Random picture that was taken by a random person.=x Thanks for being there anyway!=)

"Holidays" are here yet again!A week's worth of mugging time,which i know i won't make full use of.Well at least there's something to cheer about,Tpjc has to be the most "happening" school around,complete with teacher-student scandal,lousiest canteen award(ok this award is a self-proclaimed one),and the prata man incident,and the latest one?We've got the "hottest" teacher in our school!Non other than miss lydia tan! (a.k.a miss are-u-checking-me-out teacher)

`My heart raced,my mind went into a blank.For a moment i was caught off-guard,kocked off my feet.Time stopped for a moment,at that instant,when your eyes caught mine.Now that that moment's gone,my heart sinks,mind still in a blank,wondering what hit me,and regretting the shot i didn't take.I didn't give myself a chance to miss even,pathetic.

Friday, September 01, 2006



Went back to school on teachers' day,once there mixed emotions washed over me.As i came to terms that i no longer was there,the place where i spent four years,four very fulfilling years.And it seemed like yesterday when i first stepped into there,looking all nerdy with specs,and a center parting.=) (Thats for those who got to laugh at my Ez-link photo)

Things change and some things would never change,that is the warmth extended to us by the teachers.And the look on their face says it all when they see us,and i told myself it was all worthit going back cause it's a simple gesture to them that we've not forgotten them and we never would.

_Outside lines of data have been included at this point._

(** C4. Deleting an order whose status is not 'draft' is refused with status
    400 and 'Only draft orders can be deleted', and nothing changes.
    Deleting a draft order succeeds: the order is removed, and every product
    on file has its stock raised by the quantity of each of its line items,
    its other paths and the other collections staying as they were.  After
    the reservation of the creation and the deletion, a product has the
    stock the floored decrements left plus the full quantity of its lines:
    the stock it had before the order when the order did not ask for more
    than was there, and more than that when it did. *)
Theorem deleteOrder_draft_only :
  (forall db id order,
     orders db !! id = Some order ->
     Order.status order <> "draft" ->
     deleteOrder db id
     = (json 400 false "Only draft orders can be deleted", db))
  /\ (forall db id order items,
     orders db !! id = Some order ->
     Order.status order = "draft" ->
     Order.items order = Some items ->
     stockValid (products db) ->
     Forall (fun item => 1 <= Order.quantity item) items ->
     exists products1,
       deleteOrder db id
       = (json 200 true "Order deleted successfully",
          mkDb (customers db) products1 (inquiries db) (delete id (orders db)))
       /\ forall pid,
            match products db !! pid with
            | None => products1 !! pid = None
            | Some p =>
                exists p1,
                  products1 !! pid = Some p1
                  /\ Product.stockQuantity p1
                     = Product.stockQuantity p + quantityOf pid items
                  /\ Product.name p1 = Product.name p
                  /\ Product.code p1 = Product.code p
                  /\ Product.basePrice p1 = Product.basePrice p
                  /\ Product.reorderLevel p1 = Product.reorderLevel p
            end)
  /\ (forall items products products1,
     stockValid products ->
     Forall (fun item => 1 <= Order.quantity item) items ->
     reserveStock items products = (products1, true) ->
     exists products2,
       restoreStock items products1 = (products2, true)
       /\ forall pid p,
            products !! pid = Some p ->
            exists p2,
              products2 !! pid = Some p2
              /\ Product.stockQuantity p2
                 = flooredStock (Product.stockQuantity p)
                     (quantitiesOf pid items)
                   + quantityOf pid items
              /\ (quantityOf pid items <= Product.stockQuantity p -> p2 = p)
              /\ (Product.stockQuantity p < quantityOf pid items ->
                  Product.stockQuantity p < Product.stockQuantity p2)).
Proof.
  split; [|split].
  - intros db id order Hfound Hstatus. unfold deleteOrder.
    rewrite Hfound. apply String.eqb_neq in Hstatus. by rewrite Hstatus.
  - intros db id order items Hfound Hstatus Hitems Hvalid Hq.
    destruct (restoreStock_stock items (products db) Hvalid Hq)
      as (products1 & Hrun & Hlook).
    exists products1. split; [|exact Hlook].
    unfold deleteOrder. by rewrite Hfound, Hstatus, Hitems, Hrun.
  - intros items products products1 Hvalid Hq Hrun.
    pose proof (stockValid_reserved _ _ _ Hvalid Hq Hrun) as Hvalid1.
    destruct (restoreStock_spec items products1 Hvalid1 Hq)
      as (products2 & Hrun2 & Hlook2).
    exists products2. split; [exact Hrun2|]. intros pid p Hp.
    rewrite Hlook2, (reserveStock_spec _ _ _ Hrun pid), Hp. cbn.
    destruct (flooredStock_bounds (quantitiesOf pid items)
                (Product.stockQuantity p))
      as (H0 & Hlow & Hexact);
      [by eapply Hvalid|by apply quantitiesOf_ge1|].
    rewrite quantityOf_quantitiesOf in *.
    eexists. split; [reflexivity|]. cbn. split; [done|]. split.
    + intros Hle. specialize (Hexact Hle).
      transitivity (Product.with_stockQuantity p (Product.stockQuantity p));
        [|apply with_stockQuantity_same].
      unfold Product.with_stockQuantity; cbn. f_equal. lia.
    + intros Hlt. lia.
Qed.

End DeleteOrderFacts.

Lemma stockValid_singleton pid p :
  0 <= Product.stockQuantity p -> Routes.stockValid {[pid := p]}.
Proof.
  intros Hp pid' p'. rewrite lookup_singleton_Some. by intros [_ <-].
Qed.
(** Lines 253-285: [output] before the visualization file is added. *)
Definition normalize (w : World) (input_text : string) (result : Lx.Result)
  : res (list (string * json)) :=
  let '(extractions, confidences) := fold_left collect (found result) ([], []) in
  let output total unique average :=
    [("success", JBool true);
     ("extractions", JList extractions);
     ("metadata", JObj [("totalExtractions", total);
                        ("uniqueClasses", unique);
                        ("processingTime", processing_time w);
                        ("inputLength", len input_text);
                        ("averageConfidence", average)])] in
  match found result with
  | [] => Ok (output (JInt 0) (JInt 0) (JInt 0))
  | _ =>
      unique ← Lx.unique_classes extractions;
      average ← match confidences with
                | [] => Ok (JInt 0)
                | _ => s ← sum confidences; truediv s (len_list confidences)
                end;
      mret (output (len_list extractions) unique average)
  end.

(** Lines 288-294. *)
Definition save_visualization (w : World) (output : list (string * json))
  : res json :=
  if truthy (default JNull (lookup_field "extractions" output)) then
    name ← tmp_jsonl w;
    mret (JObj (output ++ [("visualization_file", JStr name)]))
  else Ok (JObj output).

(** What the [try] of [main] came to: the object to print or the exception
    caught at line 298, [os.environ] then, and the library calls made. *)
Record Run := {
  result : res json;
  env_after : gmap string string;
  calls : list (Lx.Call * gmap string string)
}.

(** Lines 162-296. *)
Definition run (w : World) (config : json) : Run :=
  let env := environ w in
  match validate config required_fields ≫= (λ _, resolve_input w config) with
  | Raise e => {| result := Raise e; env_after := env; calls := [] |}
  | Ok (Returned output) => {| result := Ok output; env_after := env; calls := [] |}
  | Ok (Proceed input_text) =>
      match resolve_api_key env config with
      | Raise e => {| result := Raise e; env_after := env; calls := [] |}
      | Ok api_key =>
          match set_api_key env api_key with
          | Raise e => {| result := Raise e; env_after := env; calls := [] |}
          | Ok env' =>
              let arguments :=
                _ ← import_langextract w;
                examples ← prepare_examples config;
                reraise "LangExtract processing failed: "
                        (call_arguments config input_text examples) in
              match arguments with
              | Raise e => {| result := Raise e; env_after := env'; calls := [] |}
              | Ok call =>
                  {| result :=
                       result ← reraise "LangExtract processing failed: "
                                        (lx_extract w call env');
                       output ← normalize w input_text result;
                       save_visualization w output;
                     env_after := env';
                     calls := [(call, env')] |}
              end
          end
      end
  end.

(** Lines 299-304. *)
Definition error_output (w : World) (e : Exn) : json :=
  JObj [("success", JBool false);
        ("error", JStr (exn_msg e));
        ("type", JStr (exn_type e));
        ("traceback", JStr (format_exc w e))].
(** * ZnVis visualizer: playback, recording and assembly

    A shallow embedding of [znvis/visualizer/visualizer.py].  Python
    integers are [Z], attribute dictionaries are [gmap]s, and the three
    kinds of control flow of the class (menu actions and posted callables
    on the GUI thread, the playback thread, the recording thread) are the
    events of one interleaving step function over a [World]. *)

From Stdlib Require Import ZArith Lia Bool Ascii String List Permutation Sorted.
From stdpp Require Import base option gmap strings list pretty.
Import ListNotations.

Local Open Scope Z_scope.

(** ** Data model *)

(** A triangle mesh is the sequence of its vertices and triangles;
    open3d's [+] and [+=] on meshes concatenate, and the empty sequence
    is the mesh without vertex. *)
Definition mesh : Type := list Z.

(** The image shown by (and exported from) the window: the geometry that
    is currently registered under each name. *)
Definition image : Type := gmap string mesh.

(** [znvis.Particle] as far as the visualizer reads it: [name],
    [position.shape[0]] and the [mesh_dict] built by
    [construct_mesh_dict].  That attribute is a Python list with one mesh
    per step.  The visualizer indexes it with its counter only, which
    starts at 0 and is never negative; the list is kept here as the
    finite map from the indices [c >= 0] at which [mesh_dict[c]]
    succeeds to the mesh found there, and indexing it anywhere else
    raises the index error of a list. *)
Record Particle : Type := mkParticle {
  name : string;
  position_shape0 : Z;
  mesh_dict : gmap Z mesh
}.

(** Python exceptions that the modelled code can raise. *)
Inductive exn : Type :=
| IndexError
| UnboundLocalError
| AttributeError
| FileExistsError
| ZeroDivisionError
| ValueError.

#[global] Instance exn_eq_dec : EqDecision exn.
Proof. solve_decision. Defined.

(** The attributes of a [Visualizer] object.  [app] and [vis] are the
    window, kept in the [World] below.  [interrupt] is created by
    [_initialize_app] and the two handshake flags by
    [_record_trajectory]; until then the fields hold the value those
    methods give them first. *)
Record Visualizer : Type := mkVisualizer {
  particles : list Particle;
  frame_rate : Z;
  number_of_steps : Z;
  store_run_files : bool;
  video_format : string;
  counter : Z;
  interrupt : Z;
  update_thread_finished : bool;
  save_thread_finished : bool
}.

Definition set_particles (ps : list Particle) (v : Visualizer) : Visualizer :=
  mkVisualizer ps (frame_rate v) (number_of_steps v) (store_run_files v)
    (video_format v) (counter v) (interrupt v) (update_thread_finished v)
    (save_thread_finished v).

Definition set_counter (c : Z) (v : Visualizer) : Visualizer :=
  mkVisualizer (particles v) (frame_rate v) (number_of_steps v)
    (store_run_files v) (video_format v) c (interrupt v)
    (update_thread_finished v) (save_thread_finished v).

Definition set_interrupt (i : Z) (v : Visualizer) : Visualizer :=
  mkVisualizer (particles v) (frame_rate v) (number_of_steps v)
    (store_run_files v) (video_format v) (counter v) i
    (update_thread_finished v) (save_thread_finished v).

Definition set_update_thread_finished (b : bool) (v : Visualizer) : Visualizer :=
  mkVisualizer (particles v) (frame_rate v) (number_of_steps v)
    (store_run_files v) (video_format v) (counter v) (interrupt v) b
    (save_thread_finished v).

Definition set_save_thread_finished (b : bool) (v : Visualizer) : Visualizer :=
  mkVisualizer (particles v) (frame_rate v) (number_of_steps v)
    (store_run_files v) (video_format v) (counter v) (interrupt v)
    (update_thread_finished v) b.

(** [Visualizer.__init__]: stores its arguments; the only expression that
    can raise is [particles[0]] when [number_of_steps] is [None]. *)
Definition __init__ (ps : list Particle) (rate : Z) (steps : option Z)
    (store : bool) (format : string) : exn + Visualizer :=
  match steps with
  | Some n => inr (mkVisualizer ps rate n store format 0 0 true true)
  | None =>
      match ps with
      | [] => inl IndexError
      | p :: _ =>
          inr (mkVisualizer ps rate (position_shape0 p) store format 0 0 true true)
      end
  end.
(** ** Relocation (C6) *)

(** C6.  With the guard and the [.git] pre-clean behind it and the trash
    path [tempdir / ("build-trash-" + uuid hex)] computed, relocation
    first renames the original path to the trash path; the generic move,
    to the same trash path, is called only when the rename raised.
    [moved] is true when one of the two returned and false when both
    raised; relocation itself never raises, and the rest of the call is
    the deletion phase run on the trash path when [moved] and on the
    original path otherwise, from the state relocation left. *)
Theorem C6_relocation_two_strategies
  W (os : OS W) (path : string) retries delay ign (w : W) s0 s1 tmp w2 hex w3 :
  let p := Path_of os path in
  let trash := joinpath (Path_of os tmp) ("build-trash-" ++ hex) in
  let s3 := mkSt w3 ((trace s1 ++ [EvGettempdir]) ++ [EvUuid4]) in
  path_exists os p w = true ->
  _ensure_not_cwd os p (mkSt w [EvExists p]) = (Ok tt, s0) ->
  remove_git_dir os p s0 = (Ok tt, s1) ->
  gettempdir os (world s1) = (Ok tmp, w2) ->
  uuid4_hex os w2 = (Ok hex, w3) ->
  exists moved s4,
    relocate os p trash s3 = (Ok moved, s4) /\
    match rename os p trash w3 with
    | (Ok _, w4) =>
        moved = true /\ s4 = mkSt w4 (trace s3 ++ [EvRename p trash])
    | (Raised _, w4) =>
        match move os (str_of os p) (str_of os trash) w4 with
        | (r, w5) =>
            moved = match r with Ok _ => true | Raised _ => false end /\
            s4 = mkSt w5 ((trace s3 ++ [EvRename p trash])
                            ++ [EvMove (str_of os p) (str_of os trash)])
        end
    end /\
    run (safe_remove_tree os path retries delay ign) w
    = delete_target os path (if moved then trash else p) retries delay ign s4.
Proof.
  intros p trash s3 E G Gi T U.
  assert (Hs : forall moved s4, relocate os p trash s3 = (Ok moved, s4) ->
            run (safe_remove_tree os path retries delay ign) w
            = delete_target os path (if moved then trash else p) retries delay ign s4).
  { intros moved s4 R. unfold run. rewrite safe_remove_tree_phases by exact E.
    cbn [world trace app]. unfold choose_target. fold p.
    unfold bind at 1. unfold bind at 1. rewrite G.
    unfold bind at 1. rewrite Gi.
    unfold bind at 1. unfold make_trash_path. unfold bind at 1. unfold call at 1.
    rewrite T. unfold bind at 1. unfold call at 1. cbn [world trace]. rewrite U.
    unfold ret at 1. fold trash. fold s3.
    unfold bind at 1. rewrite R. reflexivity. }
  pose proof (relocate_cases os p trash s3) as RC.
  change (world s3) with w3 in RC.
  destruct (rename os p trash w3) as [[[]|e] w4].
  - exists true, (mkSt w4 (trace s3 ++ [EvRename p trash])).
    split; [exact RC|]. split; [split; reflexivity|]. exact (Hs true _ RC).
  - destruct (move os (str_of os p) (str_of os trash) w4) as [[[]|e'] w5].
    + eexists true, _. split; [exact RC|]. split; [split; reflexivity|].
      exact (Hs true _ RC).
    + eexists false, _. split; [exact RC|]. split; [split; reflexivity|].
      exact (Hs false _ RC).
Qed.
(** C7. When every key of the control branch is declared by the denoiser
    with the same shape, [load_controlnet_from_unet] returns, both returned
    sets are empty, and every tensor of the control branch holds the value
    of the denoiser's tensor of that key (which the operation left
    unchanged). *)
Theorem bootstrap_identical_shapes {A} `{Scalar A} (self : ControlLDM A) (h : store A) :
  facade_wf h self →
  (∀ key this, (key, this) ∈ state_dict (controlnet self) →
     ∃ target, assoc key (state_dict (unet self)) = Some target ∧
               t_shape this = t_shape target) →
  ∃ h', load_controlnet_from_unet self h = (h', Ok (∅, ∅)) ∧
    ∀ key this target, (key, this) ∈ state_dict (controlnet self) →
      assoc key (state_dict (unet self)) = Some target →
      deref h' this = deref h' target ∧ deref h' target = deref h target.
Proof.
  intros Hwf Hsame.
  assert (is_ok (load_controlnet_from_unet self h).2 = true) as Hok.
  { apply load_controlnet_from_unet_is_ok; [done|]. intros key this target Hin Ha Hne.
    destruct (Hsame key this Hin) as (tg & Ha' & Hs). congruence. }
  destruct (load_controlnet_from_unet self h) as [h' [[zp fr]|e]] eqn:Hrun; [|done].
  pose proof (load_controlnet_from_unet_ok self h h' zp fr Hwf Hrun)
    as (Hframe & Hres & Hzp & Hfr).
  assert (zp = ∅) as ->.
  { apply leibniz_equiv, elem_of_equiv_empty. intros k (this & tg & Hin & Ha & Hne)%Hzp.
    destruct (Hsame k this Hin) as (tg' & Ha' & Hs). congruence. }
  assert (fr = ∅) as ->.
  { apply leibniz_equiv, elem_of_equiv_empty.
    intros k [(this & Hin)%elem_of_keys Ha]%Hfr.
    destruct (Hsame k this Hin) as (tg' & Ha' & Hs). congruence. }
  exists h'. split; [done|]. intros key this target Hin Ha.
  pose proof Hwf as (_ & [_ Huok] & _).
  apply facade_wf_controlnet in Hwf as (_ & _ & _ & Hu & Hdis).
  pose proof (assoc_elem_of _ _ _ Ha) as Hinu.
  assert (deref h' target = deref h target) as Htg.
  { unfold deref, read. rewrite Hframe; [done| |].
    - by apply (proj1 (Forall_forall _ _) Hu (key, target)).
    - apply Hdis. apply (list_elem_of_fmap_2 (λ kp : string * tensor, t_loc kp.2) _ _ Hinu). }
  split; [|done]. rewrite Htg.
  destruct (Hres key this Hin) as [tg ? Hs Hv|tg oc n d hh w zs Ha' Hne|?]; [|exfalso|congruence].
  - by assert (tg = target) as -> by congruence.
  - destruct (Hsame key this Hin) as (tg' & Ha'' & Hs). congruence.
Qed.

Lemma bootstrap_identical_shapes_witness :
  ∃ h', load_controlnet_from_unet ex_self_same ex_store = (h', Ok (∅, ∅)) ∧
    deref h' (Tensor 3 [2]) = TVal [2] [b32_of_Z 10; b32_of_Z 11].
Proof.
  destruct (bootstrap_identical_shapes ex_self_same ex_store ex_same_facade_wf)
    as (h' & Hrun & Hval).
  - intros key this [[= -> ->]|Hin%elem_of_nil]%elem_of_cons; [|done].
    exists (Tensor 1 [2]). split; reflexivity.
  - exists h'. split; [exact Hrun|].
    destruct (Hval "time.bias" (Tensor 3 [2]) (Tensor 1 [2])) as [-> ->];
      [by_compute|reflexivity|reflexivity].
Defined.

(** C10. The zero-padding branch (lines 81-84), entered for a key whose
    shapes differ, returns a tensor exactly when both shapes have rank 4,
    agree outside dimension 1, and the control branch has strictly more
    channels; a key that violates this makes the whole operation raise. *)
Theorem zero_padding_precondition {A} `{Scalar A} (self : ControlLDM A) (h : store A)
    (key : string) (this target : tensor) :
  (key, this) ∈ state_dict (controlnet self) →
  assoc key (state_dict (unet self)) = Some target →
  t_shape this ≠ t_shape target →
  (∀ h0 : store A, is_ok (pad_with_zeros this target h0).2 = true ↔
                   channel_only_delta (t_shape this) (t_shape target)) ∧
  (¬ channel_only_delta (t_shape this) (t_shape target) →
   ∃ h' e, load_controlnet_from_unet self h = (h', Raise e)).
Proof.
  intros Hin Ha Hne. split; [intros h0; by apply pad_with_zeros_ok_iff|].
  intros Hnd. destruct (load_controlnet_from_unet self h) as [h' [r|e]] eqn:Hrun; [|eauto].
  exfalso. apply Hnd.
  assert (is_ok (load_controlnet_from_unet self h).2 = true) as Hok by by rewrite Hrun.
  apply load_controlnet_from_unet_loop_ok in Hok.
  by apply (proj1 (init_from_unet_is_ok _ _ _ _ _ _) Hok key this target).
Qed.

Lemma zero_padding_precondition_witness :
  channel_only_delta [1; 3; 1; 2] [1; 2; 1; 2] ∧
  ¬ channel_only_delta [1; 1; 1; 2] [1; 2; 1; 2] ∧
  ∃ h' e, load_controlnet_from_unet ex_self_narrow ex_store = (h', Raise e).
Proof.
  split; [|split].
  - apply (proj1 (zero_padding_precondition ex_self ex_store "in.weight"
                    (Tensor 4 [1; 3; 1; 2]) (Tensor 2 [1; 2; 1; 2])
                    ltac:(by_compute) eq_refl ltac:(discriminate)) ex_store).
    reflexivity.
  - intros (_ & _ & _ & a & b & [= <-] & [= <-] & Hlt). lia.
  - apply (proj2 (zero_padding_precondition ex_self_narrow ex_store "in.weight"
                    (Tensor 8 [1; 1; 1; 2]) (Tensor 2 [1; 2; 1; 2])
                    ltac:(by_compute) eq_refl ltac:(discriminate))).
    intros (_ & _ & _ & a & b & [= <-] & [= <-] & Hlt). lia.
Defined.

(** ** The checkpoint adapter *)

Lemma collect_init_used_sub {A} prefix sd scratch :
  ∀ init used missing (h h1 : store A) init' used' missing',
  collect_init prefix sd scratch init used missing h = (h1, (init', used', missing')) →
  used ⊆ dom sd → used' ⊆ dom sd.
Proof.
  induction scratch as [|[key p] rest IH];
    intros init used missing h h1 init' used' missing' Hrun Hsub.
  { by injection Hrun as <- <- <- <-. }
  rewrite collect_init_cons in Hrun.
  destruct (sd !! target_key prefix key) as [t|] eqn:Hsd; [|by eapply IH].
  destruct (clone t h) as [ha c]. eapply IH; [exact Hrun|].
  apply union_subseteq. split; [|done].
  apply singleton_subseteq_l, elem_of_dom. eauto.
Qed.

Lemma load_modules_used_sub {A} (self : ControlLDM A) sd modules :
  ∀ used missing (h h' : store A) used' missing',
  load_modules self modules sd used missing h = (h', Ok (used', missing')) →
  used ⊆ dom sd → used' ⊆ dom sd.
Proof.
  induction modules as [|name rest IH]; intros used missing h h' used' missing' Hrun Hsub.
  { by injection Hrun as <- <- <-. }
  rewrite load_modules_cons in Hrun.
  destruct (collect_init _ sd _ ∅ used missing h) as [h1 [[init' used1] missing1]] eqn:Hcol.
  apply collect_init_used_sub in Hcol; [|done].
  destruct (load_state_dict _ init' false h1) as [h2 [r|e]]; [|done]. by eapply IH.
Qed.

Lemma load_pretrained_sd_inv {A} (self self' : ControlLDM A) sd (h h' : store A)
    unused missing :
  load_pretrained_sd self sd h = (h', self', Ok (unused, missing)) →
  ∃ used, load_modules self [Unet; Vae; Clip] sd ∅ ∅ h = (h', Ok (used, missing)) ∧
          unused = dom sd ∖ used ∧ self' = freeze_modules self [Vae; Clip; Unet].
Proof.
  unfold load_pretrained_sd.
  destruct (load_modules self [Unet; Vae; Clip] sd ∅ ∅ h) as [h1 [[used ms]|e]]; [|done].
  intros [= <- <- <- <-]. eauto.
Qed.

(** C3. The returned [unused] and the set of consumed checkpoint keys are
    disjoint, and together they are the keys of the checkpoint. *)
Theorem unused_consumed_partition {A} (self self' : ControlLDM A)
    (sd : gmap string tensor) (h h' : store A) (unused missing : gset string) :
  load_pretrained_sd self sd h = (h', self', Ok (unused, missing)) →
  ∃ used, consumed_keys self sd h = Ok used ∧
          unused ## used ∧ unused ∪ used = dom sd.
Proof.
  intros (used & Hrun & -> & _)%load_pretrained_sd_inv.
  exists used. unfold consumed_keys. rewrite Hrun. split; [done|].
  apply load_modules_used_sub in Hrun; [|done].
  split; [set_solver|]. apply leibniz_equiv. intros k.
  rewrite elem_of_union, elem_of_difference.
  destruct (decide (k ∈ used)); set_solver.
Qed.

Lemma unused_consumed_partition_witness :
  ∃ h' self' unused missing used,
    load_pretrained_sd ex_self ex_sd ex_store = (h', self', Ok (unused, missing)) ∧
    consumed_keys ex_self ex_sd ex_store = Ok used ∧
    unused ## used ∧ unused ∪ used = dom ex_sd.
Proof.
  pose proof ex_load_pretrained_sd_ok as Hok.
  destruct (load_pretrained_sd ex_self ex_sd ex_store) as [[h' self'] [[unused missing]|e]]
    eqn:Hrun; [clear Hok|discriminate Hok].
  destruct (unused_consumed_partition ex_self self' ex_sd ex_store h' unused missing Hrun)
    as (used & Hc & Hdis & Hun).
  exists h', self', unused, missing, used.
  split; [reflexivity|]. split; [exact Hc|]. split; [exact Hdis|exact Hun].
Defined.

Lemma load_pretrained_sd_state_dict {A} (self : ControlLDM A) name :
  state_dict (get_module (freeze_modules self [Vae; Clip; Unet]) name)
  = state_dict (get_module self name).
Proof. by rewrite freeze_modules_get, state_dict_freeze. Qed.

(** C2. When [load_pretrained_sd] returns, a declared key whose prefixed
    key is in the checkpoint holds the checkpoint tensor's value: same
    shape, same elements.  The parameter is still the tensor it was (the
    value was copied into its own cell), the checkpoint tensor is left
    unchanged, and the two share no cell, so a later write to the
    checkpoint tensor does not reach the parameter. *)
Theorem load_copies_checkpoint_value {A} (self self' : ControlLDM A)
    (sd : gmap string tensor) (h h' : store A) (unused missing : gset string)
    (name : role) (key : string) (p t : tensor) :
  facade_wf h self → checkpoint_wf h self sd →
  load_pretrained_sd self sd h = (h', self', Ok (unused, missing)) →
  (key, p) ∈ state_dict (get_module self name) →
  sd !! target_key (module_map name) key = Some t →
  (key, p) ∈ state_dict (get_module self' name) ∧
  deref h' p = deref h t ∧
  deref h' t = deref h t ∧
  t_loc p ≠ t_loc t ∧
  (∀ d, deref (<[t_loc t := d]> h') p = deref h' p) ∧
  target_key (module_map name) key ∉ unused.
Proof.
  intros Hwf Hck (used & Hrun & -> & ->)%load_pretrained_sd_inv Hin Ht.
  pose proof (facade_modules_wf h self sd Hwf Hck) as Hmwf.
  pose proof (load_modules_ok self sd _ _ _ _ _ _ _ Hrun Hmwf)
    as (Hdom & Hframe & Hent & Hused & _).
  assert (name ∈ [Unet; Vae; Clip]) as Hname by (destruct name; set_solver).
  specialize (Hent name key p Hname Hin). rewrite Ht in Hent. destruct Hent as [Hs Hl].
  destruct Hmwf as (_ & _ & _ & Hsep). destruct (Hsep _ _ Ht) as [Htd Htn].
  assert (t_loc p ≠ t_loc t) as Hne.
  { intros Heq. apply (Htn name Hname). rewrite <-Heq.
    apply (list_elem_of_fmap_2 (λ kp : string * tensor, t_loc kp.2) _ _ Hin). }
  split; [by rewrite load_pretrained_sd_state_dict|].
  split; [unfold deref, read; by rewrite Hl, Hs|].
  split; [unfold deref, read; by rewrite Hframe|].
  split; [done|]. split.
  - intros d. unfold deref, read. by rewrite lookup_insert_ne.
  - rewrite elem_of_difference. intros [_ Hn]. apply Hn, Hused. right.
    exists name, key. split; [done|]. split; [|split; [done|by rewrite Ht]].
    apply (list_elem_of_fmap_2 fst _ _ Hin).
Qed.

Lemma load_copies_checkpoint_value_witness :
  ∃ h' self' unused missing,
    load_pretrained_sd ex_self ex_sd ex_store = (h', self', Ok (unused, missing)) ∧
    deref h' (Tensor 1 [2]) = TVal [2] [b32_of_Z 80; b32_of_Z 81].
Proof.
  pose proof ex_load_pretrained_sd_ok as Hok.
  destruct (load_pretrained_sd ex_self ex_sd ex_store) as [[h' self'] [[unused missing]|e]]
    eqn:Hrun; [clear Hok|discriminate Hok].
  exists h', self', unused, missing. split; [reflexivity|].
  destruct (load_copies_checkpoint_value ex_self self' ex_sd ex_store h' unused missing
              Unet "time.bias" (Tensor 1 [2]) (Tensor 8 [2])
              ex_facade_wf ex_checkpoint_wf Hrun) as (_ & -> & _).
  - by_compute.
  - reflexivity.
  - reflexivity.
Defined.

One thing i particularly feel,urm touched about,(i think touched is the best word i could find to describe how i felt,and i think there was sadness too.) is how my form teacher mdm goh still remembers every single one of our register numbers.She used to memorise our register numbers for attendance taking in the mornings,and it sorta became our "other name".It's been more than half a year gone by,and with it comes a new batch of class for her,but she has never forgotten any of us,and that truly shows her care.

And with all those emotions come the other side,the disgusted and just irked feeling.The true reason why we go back to school would be to see our teachers and perhaps try to get updated on their current lives as well as ours.It's teachers' day after all ain't it?But then it seems for some,to put it crudely,just kinda felt "photo taking session" was more important,snapping away and all,when they should have been with the teachers.Well,for this many would probably disagree and all,but then again it's my opinions and i seriously am close to labelling them as cam whores.

Life ain't that good right now and i'm gonna stop coming back here till i feel better,or i'd be writing sad and irritatingly boring posts bout how i feel to get it off me.Promos are coming,so study hard people,and let's see each other in j2 next year!=) Don't foget to have fun too!